L’étude estime que la responsabilisation du patient est un enjeu stratégique. Recherches d’informations sur les sites internet, automédication… : les médecins doivent composer avec des patients « informés ». Les experts estiment que cette évolution de société doit être prise en compte. « Une forme de coaching en santé se fait ressentir (...). Or la consultation ponctuelle au cabinet en face à face avec un médecin ne répond qu’imparfaitement à cette demande », peut-on lire. D’où l’idée, sans entraver le colloque singulier, de développer des sites santé « de référence », de favoriser l’éducation thérapeutique, les programmes ciblés d’accompagnement personnalisé (Sophia pour les personnes diabétiques) et toute forme de démarche active du patient, en particulier préventive. Une piste avancée par les experts serait « l’envoi régulier d’informations personnalisées aux assurés disposant d’un compte ameli », en associant la CNAM, les complémentaires et les syndicats de professionnels. Les experts vont plus loin en matière de responsabilisation des patients. Ils ouvrent le débat du lien entre remboursement intégral de certains examens et respect d’un calendrier identifié.
Développement du rôle infirmier.
En matière de réorganisation des soins de ville enfin, les experts ouvrent trois pistes.

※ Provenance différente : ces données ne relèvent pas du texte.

(** A printed value stays on its line. *)
Lemma escaped_no_newline t : valid_utf8 t = true -> Forall (fun b => b <> 10) (escapeString t).
Proof.
  intros (rs & -> & Hv)%valid_utf8_runes. rewrite escapeString_form by done.
  assert (H : Forall (fun b => b <> 10) (flat_map escape_rune rs)).
  { clear -Hv. induction rs as [|r rs IH]; cbn [flat_map]; [constructor|].
    apply andb_prop in Hv as [Hr Hv]. apply Forall_app. split; [|by apply IH].
    unfold escape_rune. destruct (Z.eqb_spec r 92) as [->|]; [by repeat constructor|].
    destruct (Z.eqb_spec r 34) as [->|]; [by repeat constructor|]. cbn [orb].
    destruct (Z.eqb_spec r 10) as [->|]; [by repeat constructor|].
    repeat (case_match; [by repeat constructor|]). by apply EncodeRune_no. }
  destruct (existsb quotes_rune rs); [|done].
  apply Forall_app. split; [by repeat constructor|]. apply Forall_app. split; [done|by repeat constructor].
Qed.

End Escape.

(** ** Values that need no escaping *)

Create HintDb plain.

Section Plain.

(** Printable characters other than the equals sign, quotes and backslash. *)
Definition plain_byte (b : Z) : Prop := 33 <= b < 127 /\ b <> 61 /\ b <> 34 /\ b <> 92.

Lemma escape_plain s : Forall plain_byte s -> escapeString s = s.
Proof.
  intros H. unfold escapeString.
  assert (E : runes s = s).
  { induction H as [|b s (Hb & _) Hs IH]; [done|]. rewrite runes_ascii by lia. by rewrite IH. }
  rewrite E.
  assert (existsb quotes_rune s = false /\ existsb escapes_rune s = false) as [-> ->]; [|done].
  clear E. induction H as [|b s (Hb & H61 & H34 & H92) Hs [IH1 IH2]]; [done|]. cbn [existsb].
  rewrite IH1, IH2. unfold quotes_rune, escapes_rune.
  rewrite !(proj2 (Z.eqb_neq b _)), (proj2 (Z.leb_gt b _)) by lia. done.
Qed.

Lemma plain_digit d : 0 <= d < 10 -> plain_byte (48 + d).
Proof. unfold plain_byte. lia. Qed.

Lemma plain_digits10 n z : Forall plain_byte (digits10 n z).
Proof.
  revert z. induction n as [|n IH]; intros z; cbn [digits10]; [constructor|].
  apply Forall_app. split; [by case_match; [constructor|]|]. constructor; [|constructor].
  apply plain_digit, Z.mod_pos_bound. lia.
Qed.

Lemma plain_pad10 n z : Forall plain_byte (pad10 n z).
Proof.
  revert z. induction n as [|n IH]; intros z; cbn [pad10]; [constructor|].
  apply Forall_app. split; [done|]. constructor; [|constructor].
  apply plain_digit, Z.mod_pos_bound. lia.
Qed.

Lemma plain_zeros n : Forall plain_byte (replicate n 48).
Proof. apply Forall_replicate. unfold plain_byte. lia. Qed.

Lemma plain_literal s :
  forallb (fun b => within 33 126 b && negb (b =? 61) && negb (b =? 34) && negb (b =? 92)) s = true ->
  Forall plain_byte s.
Proof.
  intros H. apply Forall_forall. intros b Hb. rewrite forallb_forall in H.
  specialize (H b (proj1 (list_elem_of_In _ _) Hb)). rewrite !andb_true_iff, within_spec in H.
  destruct H as [[[? H1] H2] H3]. unfold plain_byte.
  destruct (Z.eqb_spec b 61), (Z.eqb_spec b 34), (Z.eqb_spec b 92); try done. lia.
Qed.

#[local] Hint Resolve plain_digits10 plain_pad10 plain_zeros : plain.
Local Ltac plain :=
  repeat first [solve [auto with plain] | apply Forall_app; split | case_match];
  apply plain_literal; reflexivity.

Lemma plain_FormatUint z : Forall plain_byte (FormatUint z).
Proof. apply plain_digits10. Qed.
#[local] Hint Resolve plain_FormatUint : plain.
Lemma plain_FormatInt z : Forall plain_byte (FormatInt z).
Proof. unfold FormatInt. plain. Qed.
Lemma plain_appendInt z n : Forall plain_byte (appendInt z n).
Proof. unfold appendInt. plain. Qed.
#[local] Hint Resolve plain_FormatInt plain_appendInt : plain.
Lemma plain_time t : Forall plain_byte (Format_time t).
Proof. unfold Format_time. plain. Qed.
Lemma plain_float f : Forall plain_byte (FormatFloat3 f).
Proof. unfold FormatFloat3. destruct f; plain. Qed.
Lemma plain_bool b : Forall plain_byte (FormatBool b).
Proof. unfold FormatBool. plain. Qed.

End Plain.

(** ** The text of a line *)

Section Line.

(** The text of a value before it is escaped. *)
Definition value_text (v : value) (term : bool) : option bytes :=
  let shared :=
    v' ← formatShared v;
    Some match v' with
         | VBool b => FormatBool b
         | VFloat _ f => FormatFloat3 f
         | VInt _ z => FormatInt z
         | VString s => s
         | _ => Sprintf_v v'
         end in
  match v with
  | VNil => Some (str "nil")
  | VTime t => Some (Format_time t)
  | VObj o => match term, o_terminal o with true, Some res => res | _, _ => shared end
  | _ => shared
  end.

Au chapitre de la coordination, la note considère que les dispositifs apparus depuis quinze ans (réseaux de soins et de santé, puis pôles et maisons de santé) ont montré certaines limites et invitent à aller « plus loin en repensant la répartition des compétences ». La note renvoie à une étude de l’OCDE montrant l’intérêt de renforcer le développement de rôles infirmiers « plus avancés ». Mais des protocoles à grande échelle supposent d’assouplir le cadre juridique, de compléter les formations, de prévoir les rémunérations.
Autre idée iconoclaste du Centre d’analyse stratégique : la création d’un « premier niveau de réponse dématérialisé », sur le modèle du NHS Direct (service public de santé en ligne proposé par le système de santé britannique avec des conseils, fiches pratiques, séquences vidéo…). Ce premier niveau est censé opérer un tri entre les demandes de conseils et celles qui nécessitent une prise en charge médicale. Un outil
« prometteur » aux yeux des auteurs, mais qui pose des difficultés techniques et éthiques notamment.
Enfin, les experts évoquent sans surprise la généralisation des outils de télémédecine et télésanté. Un décret récent (octobre 2010) encadre ces pratiques. Mais attention, prévient-on : ces innovations ne seront « pas systématiquement » source d’économies.
(1) Centre d’analyse stratégique, note d’analyse n°204 (décembre 2010). www.strategie.gouv.fr
« Médecine de ville : quelles pratiques pour quels gains d’efficience ? », Virginie Gimbert et Sylvie Lemoine, département des Questions sociales.